Visualizing bacteria with the MolecuLight i:X helped avoid costs (£3500) of a possible failed graft procedure

Of all surgical wounds, the highest rate of surgical site infection occurs with lower limb amputations.1 Infection complications include rupture of the suture line, cellulitis, delayed healing and further surgery. It is vital to aggressively monitor amputation wounds for clinical signs and symptoms of infection.

Clinician's Testimonial

“I was ready to perform skin graft surgery on this patient. The wound looked clean and appeared to be a good candidate for skin grafting. The MolecuLight i:X completely changed my decision making and resulted in not only time and cost savings but also an improved patient outcome.”

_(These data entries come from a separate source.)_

Lemma execute_decode_enc id vs types tcap valid values vcap max_bytes :
  0 < id < 2 ^ 32 -> Forall stmt_value_ok vs -> Forall stmt_finite vs -> len (execute_enc id vs) < 2 ^ 63 ->
  len vs <= 0xffff -> len vs <= tcap -> tcap <= len types -> len vs <= vcap -> vcap <= len values ->
  retained_sum vs <= max_bytes -> 0 < max_bytes < 2 ^ 64 ->
  exists types' valid',
    tdsql_mysql_execute_decode
      (Some (mk_command MYSQL_COM_STMT_EXECUTE id wire_bytes_zero (wire_bytes_of (execute_enc id vs))))
      (len vs) (Some types) tcap (Some valid) (Some values) vcap max_bytes =
    (Ret tt, Some types', Some valid', Some (put_at values 0 (map server_value vs))).
Proof.
  intros Hid Hok Hfin Hm Hc Ht Htc Hv Hvc Hr Hmax. unfold tdsql_mysql_execute_decode. rewrite orb_false_r.
  destruct (Z.eqb_spec max_bytes 0); [lia|].
  destruct (Z.ltb_spec 0xffff (len vs)); [lia|]. destruct (Z.ltb_spec tcap (len vs)); [lia|].
  destruct (Z.ltb_spec vcap (len vs)); [lia|]. cbn [orb cmd_payload wb_data wb_length wire_bytes_of cmd_statement_id].
  rewrite execute_command_decode by done. cbn [cmd_kind cmd_statement_id].
  rewrite !Z.eqb_refl. cbn [negb orb]. change (default [] (Some types)) with types.
  change (default [] (Some (execute_enc id vs))) with (execute_enc id vs).
  destruct (decide (vs = [])) as [->|Hne].
  { cbn [length]. unfold execute_layout_open. change (Z.of_nat 0 =? 0) with true. cbn iota.
    assert ((len (execute_enc id []) =? TDSQL_MYSQL_EXECUTE_HEADER) = true) as ->.
    { unfold execute_enc, execute_header. rewrite !length_app, !length_le_bytes. done. }
    exists types, valid. unfold put_at. cbn [map length app]. change (Z.to_nat 0) with 0%nat.
    rewrite take_0, drop_0. done. }
  rewrite execute_layout_enc by done. destruct (Z.eqb_spec (len vs) 0); [destruct vs; done|].
  set (layout := mk_layout _ _ _ _). set (p := execute_enc id vs) in *.
  assert (buf_ok p (len p)) as Hp by (split; [lia|done|by apply execute_enc_bytes]).
  assert (execute_layout_open p (len p) (len vs) valid = Ret layout) as Hopen by (by apply execute_layout_enc).
  pose proof (layout_open_ok p (len p) (len vs) valid types Hp ltac:(lia) ltac:(lia) ltac:(lia)) as Hlay.
  rewrite Hopen in Hlay.
  destruct (execute_values_enc id vs types values max_bytes) as (Hpass & _ & _); try done; try lia.
  destruct (execute_passes p (len p) (len vs) types layout max_bytes values Hp ltac:(lia) ltac:(lia) Hlay ltac:(lia))
    as (r & vs' & Hn & Hs & _).
  fold p in Hpass. fold layout in Hpass. rewrite Hpass in Hs. injection Hs as <- <-. rewrite Hn, Hpass.
  cbn [lay_new_types layout].
  destruct (cache_types_Some p (len p) (len vs) layout (Z.to_nat (len vs)) 0 types Hp Hlay eq_refl) as (ts & -> & _ & _);
    [lia..|]. eauto.
Qed.

(** C38. Parameters survive the wire. Whatever the values a client binds
    (signed and unsigned 64-bit integers, finite doubles, booleans, texts and
    blobs of any length within the limits, NULLs anywhere), the COM_STMT_EXECUTE
    packet its builder writes is accepted by the server's command decoder with
    the same statement id, and the server's parameter decoder stores exactly
    these values in order, touching nothing else in the array, whether or not
    it had cached types before. *)
Theorem execute_end_to_end id vs buf cap n0 c0 types tcap valid values vcap max_packet max_bytes :
  0 < id < 2 ^ 32 -> Forall stmt_value_ok vs -> Forall stmt_finite vs -> len vs <= 0xffff ->
  len (execute_enc id vs) <= cap -> cap <= len buf -> len buf < 2 ^ 63 -> len (execute_enc id vs) <= max_packet ->
  len vs <= tcap -> tcap <= len types -> len vs <= vcap -> vcap <= len values ->
  retained_sum vs <= max_bytes -> 0 < max_bytes < 2 ^ 64 ->
  exists buf' n command types' valid',
    mysql_wire_build_stmt_execute id (Some vs) (len vs) (Some buf) cap (Some n0) = (Ret tt, Some buf', Some n) /\
    tdsql_mysql_command_decode (Some (take (Z.to_nat n) buf')) n max_packet (Some c0) = (Ret tt, Some command) /\
    cmd_kind command = MYSQL_COM_STMT_EXECUTE /\ cmd_statement_id command = id /\
    tdsql_mysql_execute_decode (Some command) (len vs) (Some types) tcap (Some valid) (Some values) vcap max_bytes =
      (Ret tt, Some types', Some valid', Some (put_at values 0 (map server_value vs))).
Proof.
  intros Hid Hok Hfin Hc Hcap Hbuf Hm Hmp Ht Htc Hv Hvc Hr Hmax.
  destruct (build_execute_eq id vs buf cap n0) as (buf0 & _ & Hbuild); try done; try lia.
  destruct (Z.leb_spec (len (execute_enc id vs)) cap); [|lia].
  destruct (execute_decode_enc id vs types tcap valid values vcap max_bytes) as (ts & vd & Hdec); try done; try lia.
  do 5 eexists. split; [exact Hbuild|]. rewrite Nat2Z.id, splice_0, take_app_length.
  rewrite execute_command_decode by (done || lia). by split_and!.
Qed.

Lemma execute_end_to_end_witness :
  let vs := [MYSQL_STMT_VALUE_SINT64 (-5); MYSQL_STMT_VALUE_NULL;
             MYSQL_STMT_VALUE_TEXT (mk_stmt_bytes (Some [104; 105; 0]) 2)] in
  let values := replicate 4 turbodb_null in
  exists buf' n command types' valid',
    mysql_wire_build_stmt_execute 7 (Some vs) (len vs) (Some (zeros 64)) 64 (Some 0) = (Ret tt, Some buf', Some n) /\
    tdsql_mysql_command_decode (Some (take (Z.to_nat n) buf')) n 64 (Some command_zero) = (Ret tt, Some command) /\
    cmd_kind command = MYSQL_COM_STMT_EXECUTE /\ cmd_statement_id command = 7 /\
    tdsql_mysql_execute_decode (Some command) (len vs) (Some (zeros 4)) 4 (Some false) (Some values) 4 100 =
      (Ret tt, Some types', Some valid', Some (put_at values 0 (map server_value vs))).
Proof.
  intros vs values. apply (execute_end_to_end 7 vs (zeros 64) 64 0 command_zero (zeros 4) 4 false values 4 64 100).
  - lia.
  - repeat apply Forall_cons_2; [by cbn|exact I|split_and!; [by vm_compute..|by apply bytes_okb_ok]|apply Forall_nil_2].
  - repeat apply Forall_cons_2; [exact I..|apply Forall_nil_2].
  - by vm_compute.
  - by vm_compute.
  - by vm_compute.
  - by vm_compute.
  - by vm_compute.
  - by vm_compute.
  - by vm_compute.
  - by vm_compute.
  - by vm_compute.
  - by vm_compute.
  - lia.
Defined.

(** Decoding a command is memory safe on every payload, and exact about
    what it lets through: the command is refused with INVALID, LIMIT or
    UNSUPPORTED and the caller's structure is untouched, or it is one of the
    seven supported commands in its exact shape: query and prepare with a
    non-empty text without NUL bytes, ping and quit of one byte, close and reset
    of five bytes and execute of at least ten with a statement id that is not
    zero; its views span the payload and nothing else. *)
Theorem command_decode_safe p size max_bytes c0 :
  buf_ok p size ->
  exists r c, tdsql_mysql_command_decode (Some p) size max_bytes (Some c0) = (r, Some c) /\
    (r = Ret tt /\ 1 <= size <= max_bytes /\ command_ok p size c \/
     (r = Err TDSQL_MYSQL_INVALID \/ r = Err TDSQL_MYSQL_LIMIT \/ r = Err TDSQL_MYSQL_UNSUPPORTED) /\ c = c0).
Proof. apply command_decode_total. Qed.

(** ** Text commands and statement ids, end to end *)

Lemma find_nul_ok l : text_ok l -> find_nul l = None.
Proof.
  induction 1 as [|b l Hb _ IH]; [done|]. cbn [find_nul]. destruct (Z.eqb_spec b 0); [lia|]. by rewrite IH.
Qed.

Lemma text_command_decode kind sql max c0 :
  kind = TDSQL_MYSQL_QUERY \/ kind = MYSQL_COM_STMT_PREPARE ->
  sql <> [] -> text_ok sql -> 1 + len sql <= max -> len sql < 2 ^ 63 - 1 ->
  tdsql_mysql_command_decode (Some (kind :: sql)) (1 + len sql) max (Some c0) =
    (Ret tt, Some (mk_command kind 0 (wire_bytes_of sql) (wire_bytes_of (kind :: sql)))).
Proof.
  intros Hk Hne Ht Hmax Hl. assert (0 < len sql) as Hpos by (destruct sql; [done|cbn; lia]).
  unfold tdsql_mysql_command_decode. destruct (Z.eqb_spec (1 + len sql) 0); [lia|].
  destruct (Z.eqb_spec max 0); [lia|]. cbn [orb]. destruct (Z.ltb_spec max (1 + len sql)); [lia|].
  assert (ldn (kind :: sql) 0 (1 + len sql) = Some (kind :: sql)) as ->.
  { rewrite ldn_Some, drop_0, firstn_all2 by (cbn [length]; lia). done. }
  change (ld (kind :: sql) 0) with (Some kind). unfold command_switch, mbind, M_bind, gets. cbn [d_out cmd_kind].
  assert ((kind =? TDSQL_MYSQL_QUERY) || (kind =? MYSQL_COM_STMT_PREPARE) = true) as ->.
  { apply orb_true_iff. rewrite !Z.eqb_eq. done. }
  unfold fail_if, access. destruct (Z.eqb_spec (1 + len sql) 1); [lia|].
  rewrite size_sub_small by lia. replace (1 + len sql - 1) with (len sql) by lia.
  assert (ldn (kind :: sql) 1 (len sql) = Some sql) as ->.
  { rewrite ldn_Some by (cbn [length]; lia). change (drop (Z.to_nat 1) (kind :: sql)) with sql.
    by rewrite Nat2Z.id, firstn_all. }
  rewrite find_nul_ok by done. unfold out_set, modify, cmd_set_sql, wire_bytes_of. cbn [d_out cmd_kind cmd_statement_id cmd_payload].
  cbn [length]. by replace (Z.of_nat (S (length sql))) with (1 + len sql) by lia.
Qed.

Lemma build_query_eq sql rest buf cap n :
  sql <> [] -> 1 + len sql <= cap -> cap <= len buf -> len buf < 2 ^ 63 ->
  mysql_wire_build_query (Some (sql ++ rest)) (len sql) (Some buf) cap (Some n) =
    (Ret tt, Some (splice buf 0 (MYSQL_COM_QUERY :: sql)), Some (1 + len sql)).
Proof.
  intros Hne Hc Hb Hm. assert (0 < len sql) as Hpos by (destruct sql; [done|cbn; lia]).
  unfold mysql_wire_build_query, SIZE_MAX. destruct (Z.eqb_spec (len sql) 0); [lia|].
  destruct (Z.ltb_spec (2 ^ 64 - 1 - 1) (len sql)); [lia|]. cbn [orb].
  destruct (Z.ltb_spec cap (len sql + 1)); [lia|]. rewrite st_splice, ldn_prefix by (done || lia).
  rewrite stn_Some by (rewrite ?length_splice; cbn [length]; lia).
  change 1 with (0 + len [MYSQL_COM_QUERY]). rewrite splice_app by (cbn [length]; lia).
  by rewrite (Z.add_comm (len sql)).
Qed.

(** SQL text survives the wire. A non-empty statement without NUL bytes that
    a client sends with COM_QUERY or COM_STMT_PREPARE reaches the server
    unchanged, under the command the client chose, whenever it fits the client's
    buffer and the server's packet limit. *)
Theorem text_commands_end_to_end sql rest buf cap n0 c0 max :
  sql <> [] -> text_ok sql -> 1 + len sql <= cap -> cap <= len buf -> len buf < 2 ^ 63 -> 1 + len sql <= max ->
  exists q p,
    mysql_wire_build_query (Some (sql ++ rest)) (len sql) (Some buf) cap (Some n0) =
      (Ret tt, Some q, Some (1 + len sql)) /\
    mysql_wire_build_stmt_prepare (Some (sql ++ rest)) (len sql) (Some buf) cap (Some n0) =
      (Ret tt, Some p, Some (1 + len sql)) /\
    tdsql_mysql_command_decode (Some (take (Z.to_nat (1 + len sql)) q)) (1 + len sql) max (Some c0) =
      (Ret tt, Some (mk_command TDSQL_MYSQL_QUERY 0 (wire_bytes_of sql) (wire_bytes_of (TDSQL_MYSQL_QUERY :: sql)))) /\
    tdsql_mysql_command_decode (Some (take (Z.to_nat (1 + len sql)) p)) (1 + len sql) max (Some c0) =
      (Ret tt, Some (mk_command MYSQL_COM_STMT_PREPARE 0 (wire_bytes_of sql)
                       (wire_bytes_of (MYSQL_COM_STMT_PREPARE :: sql)))).
Proof.
  intros Hne Ht Hc Hb Hm Hmax.
  destruct (build_prepare_eq sql rest buf cap n0 Hne) as (b0 & _ & Hprep); [lia|done|].
  assert (len (MYSQL_COM_STMT_PREPARE :: sql) = 1 + len sql) as Hlp by (cbn [length]; lia).
  cbv zeta in Hprep. rewrite Hlp in Hprep. destruct (Z.leb_spec (1 + len sql) cap); [|lia].
  assert (forall k, take (Z.to_nat (1 + len sql)) (splice buf 0 (k :: sql)) = k :: sql) as Htake.
  { intros k. rewrite splice_0. apply take_app_length'. cbn [length]. lia. }
  do 2 eexists. split; [by apply build_query_eq|]. split; [exact Hprep|].
  rewrite !Htake. split; apply text_command_decode; try done; try lia; auto.
Qed.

Lt Col. Steven Jeffery, The Royal Centre for Defence Medicine, Birmingham, UK

Clinician Profile

Dr. Jeffery is a consultant plastic surgeon for the Royal Centre for Defence Medicine at the Queen Elizabeth Hospital in Birmingham, UK as well as a consultant in burn surgery at the Birmingham Children's Hospital. Dr. Jeffery is a member of the British Burns Association and lectures frequently on both traumatic injuries incurred by British Forces and pediatric burns.

Clinical Synopsis

Patient Condition: 47 year old male required an above knee amputation following a traumatic burn injury. Patient reported severe pain and developed an abscess ~6 weeks post-amputation.

Patient required a right, above knee amputation after severe burns. The stump later became infected, therefore was evacuated, washed out and left open with a plan for subsequent delayed closure.

One week later, clinical assessment suggested the wound was granulating well and had no current contraindications for grafting (e.g. bacterial contamination). The patient was deemed ready for operating theatre for limb closure with a graft.

However, MolecuLight i:X fluorescence images taken prior to theatre revealed bacterial burden in the lower edge of the wound. Probing of this area revealed the presence of pus, which was later confirmed to be E. coli and P. mirabilis.

Based on this information, the clinician decided to delay the skin graft operation, which would not have been successful if pursued.2,3

Figure 1: ST-image
Wound before limb closure 
Figure 2: FL-image
Presence of bacteria indicated by red color 
 
Figure 3: ST-image
Pus drained from wound
Figure 4: FL-image
Red fluorescing pus; presence of bacteria indicated by red color
 

Potential Cost Savings (estimated in £)2

Operating theatre & staff (1 hour) £15003
5 day hospital stay  £400/day = £2000
Total estimated cost savings  £3500

In this particular patient, MolecuLight i:X images prevented an unnecessary surgery and saved the hospital approximately £3500 (€4000 EUR/$5300 CAD). This figure does not include the additional healthcare costs of treating a failed infected skin graft, which would almost certainly have developed in this stump had a graft been performed.

References

Images provided by Lt Col. Steven Jeffery, The Royal Centre for Defence Medicine, Birmingham, UK.
MolecuLight Clinical Case 0014b.

  1. Surgical Site Infection Surveillance Service. CDR Weekly 2006; 14(21): 1-5.
  2. Communication with Lt Col. Steven Jeffery.
  3. Ang WW et al. The cost of trauma operating theatre inefficiency. Ann Med Surg (London). 2016 May; 7: 24–29.